Estudo da Airbus mostra que a crescente classe média da região impulsiona a demanda por viagens aéreas

Espera-se que as viagens aéreas latino-americanas dobrem nas próximas duas décadas em razão do crescimento previsto da classe média da região de 350 milhões de pessoas para 520 milhões em 2037 e a evolução dos modelos de companhias aéreas tornando as viagens mais acessíveis. O tráfego de passageiros na região mais do que dobrou desde 2002 e deverá continuar crescendo nas próximas duas décadas, aumentando de 0,4 viagens per capita em 2017 para quase 0,9 viagens per capita em 2037. Historicamente, o movimento doméstico era o segmento de mais rápido crescimento, mas durante o ano passado, o tráfego intra-regional cresceu mais rapidamente.

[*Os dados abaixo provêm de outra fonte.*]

(* ===== verification/Gdb.v ===== *)
(** The GDB remote protocol of debugserver
    ([crates/ios-core/src/services/debugserver/mod.rs]).

    A packet is [$body#xx] with a checksum of two hexadecimal digits; the body may hold
    escapes and runs. [GdbRemoteClient] keeps the stream and the bytes read ahead. The
    selection of a service by the device's version is left to the semver crate's
    [major]. *)

From S2P Require Import Prelude Socket Utf8 Text.

Module Gdb.
Import Net Socket Text.

Definition LEGACY_SERVICE_NAME : bytes := str "com.apple.debugserver".
Definition SECURE_SERVICE_NAME : bytes := str "com.apple.debugserver.DVTSecureSocketProxy".

Record ParsedPacket := mkPacket { payload : bytes; consumed : nat }.

Inductive DebugserverError :=
| GdbIo
| InvalidPayload
| Checksum (expected computed : Z)
| GdbUtf8.
#[export] Instance gdb_io_error : Socket.IoError DebugserverError := GdbIo.

Definition select_service_name (major : Z) : bytes := if 15 <=? major then SECURE_SERVICE_NAME else LEGACY_SERVICE_NAME.

Definition checksum_byte (payload : bytes) : Z := fold_left (fun acc b => (acc + Zb b) mod 256) payload 0.
Definition checksum (payload : bytes) : bytes := hex_byte (bZ (checksum_byte payload)).
Definition DOLLAR : byte := x24.
Definition HASH : byte := x23.
Definition format_packet (payload : bytes) : bytes := [x2b; DOLLAR] ++ payload ++ [HASH] ++ checksum payload.

Definition nibble (b : byte) : option Z :=
  let z := Zb b in
  if (48 <=? z) && (z <=? 57) then Some (z - 48)
  else if (97 <=? z) && (z <=? 102) then Some (z - 97 + 10)
  else if (65 <=? z) && (z <=? 70) then Some (z - 65 + 10)
  else None.
Definition parse_hex_byte (digits : bytes) : option Z :=
  match digits with
  | [high; low] => h ← nibble high; l ← nibble low; Some (Z.lor (Z.shiftl h 4) l)
  | _ => None
  end.

(** [iter().position(|&b| b == c)] *)
Fixpoint position (c : byte) (l : bytes) : option nat :=
  match l with
  | [] => None
  | b :: l => if decide (b = c) then Some O else S <$> position c l
  end.

Definition ESCAPE : byte := x7d.
Definition REPEAT : byte := x2a.
Definition REPEAT_BIAS : Z := 29.
(** The output is built at its end. *)
Fixpoint decode_from (out body : bytes) : bytes :=
  match body with
  | [] => out
  | b :: body =>
      if decide (b = ESCAPE) then
        match body with
        | escaped :: body => decode_from (out ++ [bZ (Z.lxor (Zb escaped) 0x20)]) body
        | [] => out ++ [ESCAPE]
        end
      else if decide (b = REPEAT) then
        match body with
        | count :: body =>
            match last out with
            | Some previous => decode_from (out ++ repeat previous (Z.to_nat (sat_sub (Zb count) REPEAT_BIAS))) body
            | None => decode_from (out ++ [REPEAT; count]) body
            end
        | [] => out ++ [REPEAT]
        end
      else decode_from (out ++ [b]) body
  end.
Definition decode_body (body : bytes) : bytes := decode_from [] body.

Definition PACKET_SUFFIX_LEN : nat := 3.
Definition try_parse_packet (data : bytes) : outcome DebugserverError (option ParsedPacket) :=
  match position DOLLAR data, position HASH data with
  | Some start, Some end_ =>
      if (end_ <? start)%nat then Ok None
      else if (length data <? end_ + PACKET_SUFFIX_LEN)%nat then Ok None else
      body ← slice data (start + 1) end_;
      digits ← slice data (end_ + 1) (end_ + PACKET_SUFFIX_LEN);
      match parse_hex_byte digits with
      | None => Err InvalidPayload
      | Some expected =>
          let computed := checksum_byte body in
          if negb (computed =? expected) then Err (Checksum expected computed) else
          let payload := decode_body body in
          if from_utf8 payload then Ok (Some (mkPacket payload (end_ + PACKET_SUFFIX_LEN))) else Err GdbUtf8
      end
  | _, _ => Ok None
  end.
Definition parse_packet (data : bytes) : option ParsedPacket := match try_parse_packet data with Ok p => p | _ => None end.

(** ** The client *)

Record GdbRemoteClient := mkClient { stream : Socket; read_buf : bytes }.
Definition gdb_new (s : Socket) : GdbRemoteClient := mkClient s [].
Abbreviation gdb := (st GdbRemoteClient DebugserverError).
Definition on_stream {A} (m : st Socket DebugserverError A) : gdb A := fun c =>
  let '(s, o) := m (stream c) in (mkClient s (read_buf c), o).
Definition set_buf (f : bytes -> bytes) : gdb unit := st_mod (fun c => mkClient (stream c) (f (read_buf c))).

Definition send (payload : bytes) : gdb unit := on_stream (write_all (format_packet payload) ;; flush).
Definition ACK : byte := x2b.
Definition NACK : byte := x2d.
Definition write_ack (ack : byte) : gdb unit := on_stream (write_all [ack] ;; flush).

Definition SCRATCH : nat := 1024.
(** Every round without a packet reads at least one byte. *)
Fixpoint recv_loop (fuel : nat) : gdb bytes :=
  match fuel with
  | O => st_lift OutOfFuel
  | S fuel =>
      c ← st_get;
      match try_parse_packet (read_buf c) with
      | Ok (Some packet) =>
          set_buf (drop (consumed packet)) ;;
          write_ack ACK ;;
          mret (payload packet)
      | Err err =>
          set_buf (fun _ => []) ;;
          write_ack NACK ;;
          st_fail err
      | Ok None =>
          bs ← on_stream (read SCRATCH);
          match bs with
          | [] => st_fail InvalidPayload
          | _ => set_buf (fun buf => buf ++ bs) ;; recv_loop fuel
          end
      | Panic => st_lift Panic
      | Pending | OutOfFuel => st_lift OutOfFuel
      end
  end.
Definition recv : gdb bytes := c ← st_get; recv_loop (S (S (rx_bytes (stream c)))).
Definition request (payload : bytes) : gdb bytes := send payload ;; recv.

(** ** What a device sends *)

Definition special (b : byte) : bool := bool_decide (b ∈ [HASH; DOLLAR; ESCAPE; REPEAT]).
Definition escape (p : bytes) : bytes := concat (map (fun b => if special b then [ESCAPE; bZ (Z.lxor (Zb b) 0x20)] else [b]) p).
Definition framed (body : bytes) : bytes := [DOLLAR] ++ body ++ [HASH] ++ checksum body.
Definition device_packet (p : bytes) : bytes := framed (escape p).

(** ** Searching *)

Lemma position_at c l1 l2 : c ∉ l1 -> position c (l1 ++ c :: l2) = Some (length l1).
Proof.
  induction l1 as [|b l1 IH]; intros Hc; cbn; [by rewrite decide_True|]. apply not_elem_of_cons in Hc as [Hb Hc].
  by rewrite decide_False, IH.
Qed.
Lemma position_none c l : position c l = None <-> c ∉ l.
Proof.
  induction l as [|b l IH]; cbn; [split; [by intros _ ?%not_elem_of_nil|done]|]. rewrite not_elem_of_cons, <- IH.
  case_decide; [split; [done|by intros []]|]. destruct (position c l); cbn; split; try done; by intros [].
Qed.
Lemma position_split c l i : position c l = Some i -> exists l1 l2, l = l1 ++ c :: l2 /\ length l1 = i /\ c ∉ l1.
Proof.
  revert i. induction l as [|b l IH]; intros i; cbn; [done|]. case_decide as Hb.
  - intros [= <-]. subst b. exists [], l. split; [done|]. split; [done|apply not_elem_of_nil].
  - destruct (position c l) as [j|]; [|done]. intros [= <-]. destruct (IH j eq_refl) as (l1 & l2 & -> & Hj & Hc).
    exists (b :: l1), l2. split; [done|]. split; [by rewrite <- Hj|]. apply not_elem_of_cons. split; [congruence|done].
Qed.

(** ** Checksums and bodies *)

Lemma checksum_range p : 0 <= checksum_byte p < 256.
Proof.
  unfold checksum_byte. rewrite <- fold_left_rev_right. destruct (rev p) as [|b l]; cbn; [lia|]. apply Z.mod_pos_bound. lia.
Qed.
Lemma nibble_digit d : 0 <= d < 16 -> nibble (hex_digit false d) = Some d.
Proof.
  intros Hd. unfold nibble, hex_digit. rewrite Zb_bZ, Z.mod_small by (case_match; lia). destruct (d <? 10) eqn:E.
  - rewrite !(proj2 (Z.leb_le _ _)) by lia. cbn [andb]. f_equal. lia.
  - rewrite (proj2 (Z.leb_le 48 _)), (proj2 (Z.leb_gt _ 57)) by lia. cbn [andb]. rewrite !(proj2 (Z.leb_le _ _)) by lia. cbn [andb]. f_equal. lia.
Qed.
Lemma parse_checksum p : parse_hex_byte (checksum p) = Some (checksum_byte p).
Proof.
  pose proof (checksum_range p). unfold checksum, hex_byte, parse_hex_byte. rewrite Zb_bZ, (Z.mod_small (checksum_byte p)) by lia.
  rewrite !nibble_digit by (Z.div_mod_to_equations; lia). cbn [mbind option_bind]. f_equal.
  rewrite Z.shiftl_mul_pow2, lor_low by (Z.div_mod_to_equations; lia). Z.div_mod_to_equations; lia.
Qed.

Menos da metade das 20 principais cidades da região estão conectadas por um voo diário, criando um grande potencial para as empresas aéreas construírem o tráfego deste segmento. De acordo com a mais recente previsão de mercado global divulgado pela fabricante europeia Airbus, a região da América Latina e do Caribe precisará de 2.720 novos aviões de passageiros e de carga para atender a essa demanda crescente. Avaliada em US$ 349 bilhões, esta previsão representa 2.420 aeronaves pequenas e 300 médias, grandes e extragrandes. Isso implica que a frota em serviço da região quase dobrará, dos atuais 1.420 aviões em serviço para 3.200 nas próximas duas décadas. Destas aeronaves, 940 serão para substituição de aeronaves de gerações mais antigas, 1.780 serão contabilizadas para crescimento e 480 deverão permanecer em serviço. Em 2017, a Cidade do Panamá se juntou a Bogotá, Buenos Aires, Lima, Cidade do México, Santiago e São Paulo na lista de megacidades da aviação na América Latina. Até 2037, Cancún e Rio de Janeiro devem ser adicionados à lista. Essas cidades de aviação serão responsáveis ​​por 150.000 passageiros de longa distância diariamente. A Airbus já vendeu 1.200 aeronaves, tem uma carteira de quase 600 e quase 700 em operação em toda a América Latina e Caribe.